[Dataset entries]
§

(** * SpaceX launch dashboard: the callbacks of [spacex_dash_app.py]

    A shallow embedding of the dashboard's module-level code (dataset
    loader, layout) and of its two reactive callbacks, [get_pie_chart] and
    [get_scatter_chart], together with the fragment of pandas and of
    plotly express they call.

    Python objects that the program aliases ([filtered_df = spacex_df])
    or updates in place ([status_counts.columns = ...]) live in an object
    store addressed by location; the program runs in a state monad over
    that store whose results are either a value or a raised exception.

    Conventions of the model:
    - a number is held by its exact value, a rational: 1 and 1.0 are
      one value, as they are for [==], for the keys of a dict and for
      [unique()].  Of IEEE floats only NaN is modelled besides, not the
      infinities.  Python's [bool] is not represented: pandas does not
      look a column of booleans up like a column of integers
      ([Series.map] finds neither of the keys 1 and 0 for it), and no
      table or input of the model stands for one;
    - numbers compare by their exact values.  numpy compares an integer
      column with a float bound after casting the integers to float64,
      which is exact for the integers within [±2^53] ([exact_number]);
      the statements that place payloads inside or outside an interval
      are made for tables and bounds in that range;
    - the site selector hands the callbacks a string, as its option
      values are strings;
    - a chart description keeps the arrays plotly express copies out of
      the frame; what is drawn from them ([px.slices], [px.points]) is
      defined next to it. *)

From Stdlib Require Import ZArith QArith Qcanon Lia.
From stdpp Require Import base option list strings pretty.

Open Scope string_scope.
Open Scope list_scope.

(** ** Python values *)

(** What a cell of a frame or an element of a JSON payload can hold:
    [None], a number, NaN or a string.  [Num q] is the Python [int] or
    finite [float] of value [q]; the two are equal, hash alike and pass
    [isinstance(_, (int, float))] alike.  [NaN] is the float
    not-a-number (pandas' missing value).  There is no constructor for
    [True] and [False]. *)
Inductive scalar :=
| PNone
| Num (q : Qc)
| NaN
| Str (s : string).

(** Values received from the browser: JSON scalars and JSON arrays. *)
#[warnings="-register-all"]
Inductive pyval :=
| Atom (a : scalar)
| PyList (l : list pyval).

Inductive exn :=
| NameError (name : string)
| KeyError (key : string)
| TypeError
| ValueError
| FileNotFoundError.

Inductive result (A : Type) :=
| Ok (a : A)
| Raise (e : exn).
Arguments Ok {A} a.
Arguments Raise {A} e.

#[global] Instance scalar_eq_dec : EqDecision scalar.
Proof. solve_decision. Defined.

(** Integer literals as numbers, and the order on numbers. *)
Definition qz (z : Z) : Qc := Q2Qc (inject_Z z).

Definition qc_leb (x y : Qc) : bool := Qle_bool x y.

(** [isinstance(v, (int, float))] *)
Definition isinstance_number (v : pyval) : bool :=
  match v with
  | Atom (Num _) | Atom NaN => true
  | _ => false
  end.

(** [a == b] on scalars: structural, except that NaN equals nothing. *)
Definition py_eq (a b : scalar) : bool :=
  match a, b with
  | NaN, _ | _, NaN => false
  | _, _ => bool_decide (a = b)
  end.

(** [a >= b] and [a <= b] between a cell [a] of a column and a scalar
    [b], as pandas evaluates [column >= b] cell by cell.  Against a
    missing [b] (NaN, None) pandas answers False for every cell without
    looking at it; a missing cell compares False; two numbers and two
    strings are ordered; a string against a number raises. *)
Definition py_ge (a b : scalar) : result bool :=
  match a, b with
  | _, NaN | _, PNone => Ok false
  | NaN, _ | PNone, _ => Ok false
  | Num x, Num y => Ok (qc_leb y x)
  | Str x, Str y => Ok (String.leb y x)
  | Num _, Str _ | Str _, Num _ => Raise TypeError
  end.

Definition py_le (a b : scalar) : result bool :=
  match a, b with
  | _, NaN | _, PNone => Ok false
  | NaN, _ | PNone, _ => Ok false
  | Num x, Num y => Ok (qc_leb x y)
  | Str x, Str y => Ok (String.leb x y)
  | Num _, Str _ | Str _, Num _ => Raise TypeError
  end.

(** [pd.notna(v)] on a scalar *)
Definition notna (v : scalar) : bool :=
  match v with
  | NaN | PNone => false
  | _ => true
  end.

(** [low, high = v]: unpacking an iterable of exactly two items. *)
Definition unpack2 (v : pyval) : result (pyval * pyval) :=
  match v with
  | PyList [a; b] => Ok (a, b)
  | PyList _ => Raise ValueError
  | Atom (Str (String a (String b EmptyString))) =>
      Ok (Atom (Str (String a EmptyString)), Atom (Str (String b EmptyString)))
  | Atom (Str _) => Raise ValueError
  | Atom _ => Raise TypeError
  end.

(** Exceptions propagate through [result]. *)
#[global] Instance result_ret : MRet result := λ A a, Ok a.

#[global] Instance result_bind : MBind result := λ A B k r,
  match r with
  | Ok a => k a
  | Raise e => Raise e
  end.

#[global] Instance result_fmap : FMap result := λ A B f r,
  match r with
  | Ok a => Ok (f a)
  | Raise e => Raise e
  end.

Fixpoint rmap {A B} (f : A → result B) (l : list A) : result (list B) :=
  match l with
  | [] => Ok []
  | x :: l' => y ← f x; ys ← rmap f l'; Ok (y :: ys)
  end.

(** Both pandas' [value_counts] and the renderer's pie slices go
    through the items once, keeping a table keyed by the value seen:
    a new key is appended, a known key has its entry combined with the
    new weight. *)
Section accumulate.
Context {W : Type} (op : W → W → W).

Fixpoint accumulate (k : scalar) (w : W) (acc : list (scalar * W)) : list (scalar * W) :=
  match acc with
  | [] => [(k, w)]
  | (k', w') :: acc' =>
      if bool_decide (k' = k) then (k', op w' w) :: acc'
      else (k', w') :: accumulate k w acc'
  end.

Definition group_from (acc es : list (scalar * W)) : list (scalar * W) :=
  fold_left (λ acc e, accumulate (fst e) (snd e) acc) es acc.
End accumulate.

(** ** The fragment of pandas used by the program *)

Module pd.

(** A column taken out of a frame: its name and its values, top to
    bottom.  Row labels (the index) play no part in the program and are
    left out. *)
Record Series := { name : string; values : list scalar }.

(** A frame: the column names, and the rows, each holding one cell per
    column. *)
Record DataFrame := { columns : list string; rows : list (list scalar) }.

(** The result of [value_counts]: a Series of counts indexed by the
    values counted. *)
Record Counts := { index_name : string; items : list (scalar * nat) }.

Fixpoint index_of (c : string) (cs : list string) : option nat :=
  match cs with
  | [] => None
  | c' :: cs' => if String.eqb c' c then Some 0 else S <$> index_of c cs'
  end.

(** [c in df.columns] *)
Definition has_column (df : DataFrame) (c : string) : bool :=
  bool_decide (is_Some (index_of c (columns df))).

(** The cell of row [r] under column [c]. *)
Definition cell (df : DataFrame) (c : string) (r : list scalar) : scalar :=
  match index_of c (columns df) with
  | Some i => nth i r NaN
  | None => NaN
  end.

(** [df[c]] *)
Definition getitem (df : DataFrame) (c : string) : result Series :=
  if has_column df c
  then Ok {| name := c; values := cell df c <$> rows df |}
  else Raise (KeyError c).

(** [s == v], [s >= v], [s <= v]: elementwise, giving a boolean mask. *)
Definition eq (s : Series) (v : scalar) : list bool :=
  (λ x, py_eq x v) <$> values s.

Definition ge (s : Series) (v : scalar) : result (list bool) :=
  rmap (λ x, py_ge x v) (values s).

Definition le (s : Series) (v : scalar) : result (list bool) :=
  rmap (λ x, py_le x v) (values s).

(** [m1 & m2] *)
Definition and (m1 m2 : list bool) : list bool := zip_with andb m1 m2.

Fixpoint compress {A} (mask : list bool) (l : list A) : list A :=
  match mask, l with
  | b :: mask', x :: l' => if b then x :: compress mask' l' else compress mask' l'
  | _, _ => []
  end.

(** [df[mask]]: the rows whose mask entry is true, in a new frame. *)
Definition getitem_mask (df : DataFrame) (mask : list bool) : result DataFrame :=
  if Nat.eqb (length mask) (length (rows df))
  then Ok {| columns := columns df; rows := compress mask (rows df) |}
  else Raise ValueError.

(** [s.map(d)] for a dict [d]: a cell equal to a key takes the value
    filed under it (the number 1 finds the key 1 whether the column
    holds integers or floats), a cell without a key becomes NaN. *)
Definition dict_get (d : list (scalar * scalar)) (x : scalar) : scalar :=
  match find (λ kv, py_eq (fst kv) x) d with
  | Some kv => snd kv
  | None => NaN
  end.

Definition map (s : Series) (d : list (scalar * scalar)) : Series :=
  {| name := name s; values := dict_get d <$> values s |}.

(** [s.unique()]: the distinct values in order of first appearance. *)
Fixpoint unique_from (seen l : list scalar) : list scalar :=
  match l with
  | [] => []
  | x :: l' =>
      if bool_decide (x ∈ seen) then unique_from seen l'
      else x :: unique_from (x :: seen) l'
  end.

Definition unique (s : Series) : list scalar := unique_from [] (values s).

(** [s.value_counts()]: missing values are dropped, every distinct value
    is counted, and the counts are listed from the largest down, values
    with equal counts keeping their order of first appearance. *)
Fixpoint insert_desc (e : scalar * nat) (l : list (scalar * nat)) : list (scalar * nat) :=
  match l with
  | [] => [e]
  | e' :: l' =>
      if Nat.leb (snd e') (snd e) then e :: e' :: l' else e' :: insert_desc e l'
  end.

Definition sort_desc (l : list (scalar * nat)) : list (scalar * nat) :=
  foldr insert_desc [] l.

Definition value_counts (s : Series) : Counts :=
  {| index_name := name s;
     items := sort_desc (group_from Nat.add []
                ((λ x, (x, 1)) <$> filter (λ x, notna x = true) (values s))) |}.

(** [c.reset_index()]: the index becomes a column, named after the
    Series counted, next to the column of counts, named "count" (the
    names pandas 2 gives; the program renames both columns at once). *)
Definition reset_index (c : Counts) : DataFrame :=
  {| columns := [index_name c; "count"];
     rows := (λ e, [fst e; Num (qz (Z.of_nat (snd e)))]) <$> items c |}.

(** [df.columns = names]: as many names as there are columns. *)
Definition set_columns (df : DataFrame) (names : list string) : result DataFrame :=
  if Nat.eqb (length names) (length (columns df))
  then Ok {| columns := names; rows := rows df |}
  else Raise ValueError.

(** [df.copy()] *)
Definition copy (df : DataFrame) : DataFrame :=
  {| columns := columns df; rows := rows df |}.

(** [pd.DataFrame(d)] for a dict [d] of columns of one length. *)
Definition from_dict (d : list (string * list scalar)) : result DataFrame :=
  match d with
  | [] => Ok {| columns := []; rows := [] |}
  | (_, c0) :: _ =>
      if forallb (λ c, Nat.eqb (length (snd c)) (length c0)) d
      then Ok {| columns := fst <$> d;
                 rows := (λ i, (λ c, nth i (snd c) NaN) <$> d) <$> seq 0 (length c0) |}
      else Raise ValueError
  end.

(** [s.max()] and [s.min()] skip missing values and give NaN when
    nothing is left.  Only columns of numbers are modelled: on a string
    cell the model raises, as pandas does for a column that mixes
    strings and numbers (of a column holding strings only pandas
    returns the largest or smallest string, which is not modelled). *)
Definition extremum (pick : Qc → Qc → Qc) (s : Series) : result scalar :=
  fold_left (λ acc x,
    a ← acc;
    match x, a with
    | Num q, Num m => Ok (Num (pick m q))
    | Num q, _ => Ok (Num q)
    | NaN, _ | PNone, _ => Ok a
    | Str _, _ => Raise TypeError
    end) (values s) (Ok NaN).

§

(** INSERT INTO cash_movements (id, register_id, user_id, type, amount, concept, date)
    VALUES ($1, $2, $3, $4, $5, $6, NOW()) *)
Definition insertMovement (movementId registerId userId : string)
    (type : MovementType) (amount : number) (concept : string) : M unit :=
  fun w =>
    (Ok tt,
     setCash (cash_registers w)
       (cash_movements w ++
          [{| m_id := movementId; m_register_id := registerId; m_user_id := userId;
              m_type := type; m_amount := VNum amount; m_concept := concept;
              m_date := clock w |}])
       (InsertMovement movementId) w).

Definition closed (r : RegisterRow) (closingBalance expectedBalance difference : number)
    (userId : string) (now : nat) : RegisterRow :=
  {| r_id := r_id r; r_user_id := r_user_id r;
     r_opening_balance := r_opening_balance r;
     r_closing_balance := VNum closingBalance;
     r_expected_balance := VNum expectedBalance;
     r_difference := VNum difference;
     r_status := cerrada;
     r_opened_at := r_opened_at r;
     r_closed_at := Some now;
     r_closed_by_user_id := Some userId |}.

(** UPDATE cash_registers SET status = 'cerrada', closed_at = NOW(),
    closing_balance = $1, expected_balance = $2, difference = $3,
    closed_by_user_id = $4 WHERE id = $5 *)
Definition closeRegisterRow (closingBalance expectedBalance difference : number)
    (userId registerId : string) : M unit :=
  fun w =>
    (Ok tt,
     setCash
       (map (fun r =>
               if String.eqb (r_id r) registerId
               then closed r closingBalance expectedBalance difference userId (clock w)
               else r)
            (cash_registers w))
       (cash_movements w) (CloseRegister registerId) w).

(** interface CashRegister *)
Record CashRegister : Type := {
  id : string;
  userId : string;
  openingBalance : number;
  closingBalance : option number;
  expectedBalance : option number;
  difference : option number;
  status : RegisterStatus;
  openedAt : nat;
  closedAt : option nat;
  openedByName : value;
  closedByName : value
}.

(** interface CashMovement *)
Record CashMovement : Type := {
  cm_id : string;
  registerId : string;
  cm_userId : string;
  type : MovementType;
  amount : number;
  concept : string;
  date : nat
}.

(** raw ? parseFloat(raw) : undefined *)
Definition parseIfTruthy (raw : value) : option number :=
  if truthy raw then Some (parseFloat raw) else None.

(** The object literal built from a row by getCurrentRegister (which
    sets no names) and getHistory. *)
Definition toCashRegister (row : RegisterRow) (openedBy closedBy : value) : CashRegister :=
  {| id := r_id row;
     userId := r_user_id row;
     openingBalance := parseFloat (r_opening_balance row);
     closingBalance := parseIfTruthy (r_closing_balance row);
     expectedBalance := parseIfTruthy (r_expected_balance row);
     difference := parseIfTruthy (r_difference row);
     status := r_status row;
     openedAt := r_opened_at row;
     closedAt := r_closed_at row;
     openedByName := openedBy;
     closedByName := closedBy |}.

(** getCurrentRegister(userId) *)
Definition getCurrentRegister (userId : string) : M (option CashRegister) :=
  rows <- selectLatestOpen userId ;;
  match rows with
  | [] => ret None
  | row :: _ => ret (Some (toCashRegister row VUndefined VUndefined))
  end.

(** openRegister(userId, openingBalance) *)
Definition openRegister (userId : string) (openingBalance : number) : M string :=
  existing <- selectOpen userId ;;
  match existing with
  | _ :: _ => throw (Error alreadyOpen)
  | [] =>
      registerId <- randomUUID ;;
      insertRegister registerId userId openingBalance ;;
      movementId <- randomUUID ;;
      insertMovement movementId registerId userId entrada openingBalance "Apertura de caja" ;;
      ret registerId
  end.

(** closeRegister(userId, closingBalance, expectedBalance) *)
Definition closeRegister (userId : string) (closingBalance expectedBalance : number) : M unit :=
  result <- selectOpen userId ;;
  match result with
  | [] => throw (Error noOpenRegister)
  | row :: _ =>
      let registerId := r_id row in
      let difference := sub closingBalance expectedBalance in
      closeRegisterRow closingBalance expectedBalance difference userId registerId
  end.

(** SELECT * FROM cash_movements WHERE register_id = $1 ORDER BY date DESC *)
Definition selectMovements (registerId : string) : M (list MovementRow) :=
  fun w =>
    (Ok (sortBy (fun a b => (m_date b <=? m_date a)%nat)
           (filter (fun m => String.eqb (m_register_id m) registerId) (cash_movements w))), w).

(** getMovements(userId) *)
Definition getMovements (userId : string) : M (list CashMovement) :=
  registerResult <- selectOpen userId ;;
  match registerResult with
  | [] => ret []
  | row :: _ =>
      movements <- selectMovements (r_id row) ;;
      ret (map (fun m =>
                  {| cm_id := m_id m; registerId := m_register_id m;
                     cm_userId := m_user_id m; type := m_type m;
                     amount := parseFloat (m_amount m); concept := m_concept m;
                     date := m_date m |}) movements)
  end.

§

## [WHAT TO DO]
Show all lines from the data above in which the word "openingBalance" appears.

## [TASK RESULT]
  openingBalance : number;
     openingBalance := parseFloat (r_opening_balance row);
(** openRegister(userId, openingBalance) *)
Definition openRegister (userId : string) (openingBalance : number) : M string :=
      insertRegister registerId userId openingBalance ;;
      insertMovement movementId registerId userId entrada openingBalance "Apertura de caja" ;;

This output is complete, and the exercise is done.